We retry failed deliveries with exponential backoff: 30s, 2m, 10m, 1h, 6h, 24h — 6 attempts total. If all fail, the delivery is marked dead and appears in Settings → Webhooks → Dead lettersfor manual replay. Successful delivery means your endpoint returned a 2xx within 10 seconds.

Signature verification

Every payload is signed with HMAC-SHA256 using your webhook's signing secret. The signature is sent in the X-xuly.io-Signature header as t=<timestamp>,v1=<hex>.

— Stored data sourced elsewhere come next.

Lemma interactions_are_transitions_witness :
  run PyStr.ascii_lower (always_ok "ok") unlocked_world ClickChangeKey
    = unlocked_world \/
  step PyStr.ascii_lower (always_ok "ok") unlocked_world
    (run PyStr.ascii_lower (always_ok "ok") unlocked_world ClickChangeKey).
Proof.
  exact (interactions_are_transitions PyStr.ascii_lower (always_ok "ok")
           unlocked_world ClickChangeKey unlocked_world_reachable).
Defined.

(** ** What an interaction leaves alone *)

(** X17.  The active persona changes only through a persona button or the
    recommendation: key submission, clear chat, change key, chat turns and
    plain renders keep it. *)
Theorem persona_changes_only_by_selection
    (lower : string -> string) (provider : list call -> call -> reply)
    (w : world) (e : event) :
  (forall k, e <> ClickPersonality k) ->
  (forall a c m, e <> ClickAssess a c m) ->
  personality (session (run lower provider w e)) = personality (session w).
Proof. exact (proj1 (run_frame lower provider w e)). Qed.

Lemma persona_changes_only_by_selection_witness :
  personality
    (session (run PyStr.ascii_lower (always_ok "ok")
                (run PyStr.ascii_lower (always_ok "ok") unlocked_world
                   (ClickPersonality spark))
                ClickChangeKey)) = spark.
Proof.
  apply (persona_changes_only_by_selection PyStr.ascii_lower (always_ok "ok")
           (run PyStr.ascii_lower (always_ok "ok") unlocked_world
              (ClickPersonality spark))
           ClickChangeKey); discriminate.
Defined.

(** X18.  The key flag and the handle change only through a key submission
    or change key: persona switches, recommendations, clear chat and chat
    turns, failed ones included, never lock the session or replace the
    handle. *)
Theorem key_changes_only_by_gate
    (lower : string -> string) (provider : list call -> call -> reply)
    (w : world) (e : event) :
  (forall k, e <> ClickValidate k) ->
  e <> ClickChangeKey ->
  api_key_valid (session (run lower provider w e)) = api_key_valid (session w) /\
  model (session (run lower provider w e)) = model (session w).
Proof. exact (proj2 (run_frame lower provider w e)). Qed.

Lemma key_changes_only_by_gate_witness :
  api_key_valid
    (session (run PyStr.ascii_lower (always_raise "quota exceeded")
                unlocked_world (ChatInput "hello"))) = true /\
  model
    (session (run PyStr.ascii_lower (always_raise "quota exceeded")
                unlocked_world (ChatInput "hello"))) =
    Some (probe_handle "key").
Proof.
  apply (key_changes_only_by_gate PyStr.ascii_lower
           (always_raise "quota exceeded") unlocked_world (ChatInput "hello"));
    discriminate.
Defined.

(** ** The payload and the filter *)

(** X14.  For a fixed persona the payload determines the user's text: two
    messages with the same payload are the same message. *)
Theorem context_prompt_injective (p : Persona.t) (a b : string) :
  context_prompt p a = context_prompt p b -> a = b.
Proof.
  unfold context_prompt. intros H.
  do 5 apply append_cancel_l in H.
  now apply append_cancel_r in H.
Qed.

Lemma context_prompt_injective_witness :
  context_prompt (PERSONALITIES nurture) "hello" =
    context_prompt (PERSONALITIES nurture) "hello" /\
  "hello" = "hello".
Proof.
  split; [reflexivity |].
  apply (context_prompt_injective (PERSONALITIES nurture) "hello" "hello").
  reflexivity.
Defined.

Lemma check_crisis_keywords_ascii_case_witness :
  check_crisis_keywords PyStr.ascii_lower
    ("Sometimes I want to " ++ "Kill MySelf" ++ ", honestly") = true.
Proof.
  apply (check_crisis_keywords_ascii_case "kill myself" "Kill MySelf"
           "Sometimes I want to " ", honestly").
  - right. left. reflexivity.
  - reflexivity.
Defined.

(** X16.  On ASCII text the filter looks at no context: a flagged message
    stays flagged whatever is written before and after it. *)
Theorem flagged_in_any_context (message pre post : string) :
  check_crisis_keywords PyStr.ascii_lower message = true ->
  check_crisis_keywords PyStr.ascii_lower (pre ++ message ++ post) = true.
Proof.
  unfold check_crisis_keywords. intros H.
  apply existsb_exists in H. destruct H as [keyword [HIn H]].
  apply existsb_exists. exists keyword. split; [exact HIn |].
  apply PyStrFacts.str_in_spec in H. destruct H as [x [y H]].
  apply PyStrFacts.str_in_spec.
  exists (PyStr.ascii_lower pre ++ x), (y ++ PyStr.ascii_lower post).
  rewrite !PyStrFacts.ascii_lower_append, H.
  now rewrite !PyStrFacts.append_assoc.
Qed.

Lemma flagged_in_any_context_witness :
  check_crisis_keywords PyStr.ascii_lower
    ("My character in the game will " ++ "DIE" ++ " at level 3") = true.
Proof.
  apply (flagged_in_any_context "DIE" "My character in the game will "
           " at level 3").
  reflexivity.
Defined.

(** ** The turn history of the chat *)

Section ChatObjectFacts.

Variable lower : string -> string.
Variable provider : list call -> call -> reply.











End ChatObjectFacts.



(** Three answered turns and a flagged one in between: the chat holds the
    two seeded turns and the three answered exchanges, and the flagged
    message is in the log only. *)
Example chat_history_accumulates :
  let run1 := run PyStr.ascii_lower counting_chat in
  let view1 := run_view PyStr.ascii_lower counting_chat in
  let w1 := run1 initial_world (ClickValidate "key") in
  let v1 := view1 initial_world (ClickValidate "key") initial_chat_view in
  let w2 := run1 w1 (ChatInput "one") in
  let v2 := view1 w1 (ChatInput "one") v1 in
  let w3 := run1 w2 (ChatInput "two") in
  let v3 := view1 w2 (ChatInput "two") v2 in
  let w4 := run1 w3 (ChatInput "I feel worthless") in
  let v4 := view1 w3 (ChatInput "I feel worthless") v3 in
  let w5 := run1 w4 (ChatInput "three") in
  let v5 := view1 w4 (ChatInput "three") v4 in
  live_history v5 =
    (seed_history (PERSONALITIES sage) ++
     [ user_turn (context_prompt (PERSONALITIES sage) "one");
       model_turn "first reply";
       user_turn (context_prompt (PERSONALITIES sage) "two");
       model_turn "second reply";
       user_turn (context_prompt (PERSONALITIES sage) "three");
       model_turn "later reply" ])%list /\
  List.length (messages (session w5)) = 9%nat /\
  List.length (sent v5) = 3%nat.
Proof. repeat split. Qed.

(** [framed] goes through the exchanges of a conversation one by one. *)
Lemma framed_conversation_app
    (lower : string -> string) (p : Persona.t)
    (log : list message) (h : list turn) :
  conversation lower p log h ->
  forall tail, framed p (log ++ tail) = (framed p log ++ framed p tail)%list.
Proof.
  induction 1 as [| log h prompt _ IH _ | log h prompt text _ IH _
                  | log h prompt reason _ IH _]; intros tail;
    [reflexivity | | |];
    rewrite <- app_assoc, IH, (IH [_; _]), <- app_assoc; reflexivity.
Qed.

(** When no message of the log was flagged and no reply is an apology, the
    turn history is the whole log, exchange by exchange. *)
Lemma conversation_all_answered
    (lower : string -> string) (p : Persona.t)
    (log : list message) (h : list turn) :
  conversation lower p log h ->
  (forall msg, In msg log -> role msg = "user" ->
               check_crisis_keywords lower (content msg) = false) ->
  (forall msg reason, In msg log -> role msg = "assistant" ->
                      content msg <> apology reason) ->
  h = framed p log.
Proof.
  induction 1 as [| log h prompt C IH F | log h prompt text C IH F
                  | log h prompt reason C IH F]; intros NF NA.
  - reflexivity.
  - exfalso.
    assert (E : check_crisis_keywords lower prompt = false).
    { apply (NF (user_message prompt)); [| reflexivity].
      apply in_or_app. right. now left. }
    congruence.
  - rewrite (framed_conversation_app lower p log h C). simpl.
    rewrite <- IH; [reflexivity | |].
    + intros msg I. apply NF. apply in_or_app. now left.
    + intros msg r I. apply NA. apply in_or_app. now left.
  - exfalso.
    apply (NA (assistant_message (apology reason)) reason);
      [| reflexivity | reflexivity].
    apply in_or_app. right. right. now left.
Qed.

import crypto from 'node:crypto';

function verify(rawBody, signatureHeader, secret) {
  const parts = Object.fromEntries(
    signatureHeader.split(',').map((p) => p.split('=')),
  );
  const expected = crypto
    .createHmac('sha256', secret)
    .update(parts.t + '.' + rawBody)
    .digest('hex');
  return crypto.timingSafeEqual(
    Buffer.from(expected),
    Buffer.from(parts.v1),
  );
}

Example payload

{
  "id": "evt_01HZXY...",
  "type": "sync.completed",
  "created": "2026-04-22T14:03:11Z",
  "data": {
    "integration_id": "int_abc123",
    "brand_slug": "binance-affiliates",
    "status": "success",
    "rows_ingested": 48,
    "duration_ms": 2140
  }
}

Replaying events

Go to Settings → Webhooks → [Your endpoint] → History, filter to "Delivery failed", and click Retry on any row. Replays use the same event ID, so handlers should be idempotent.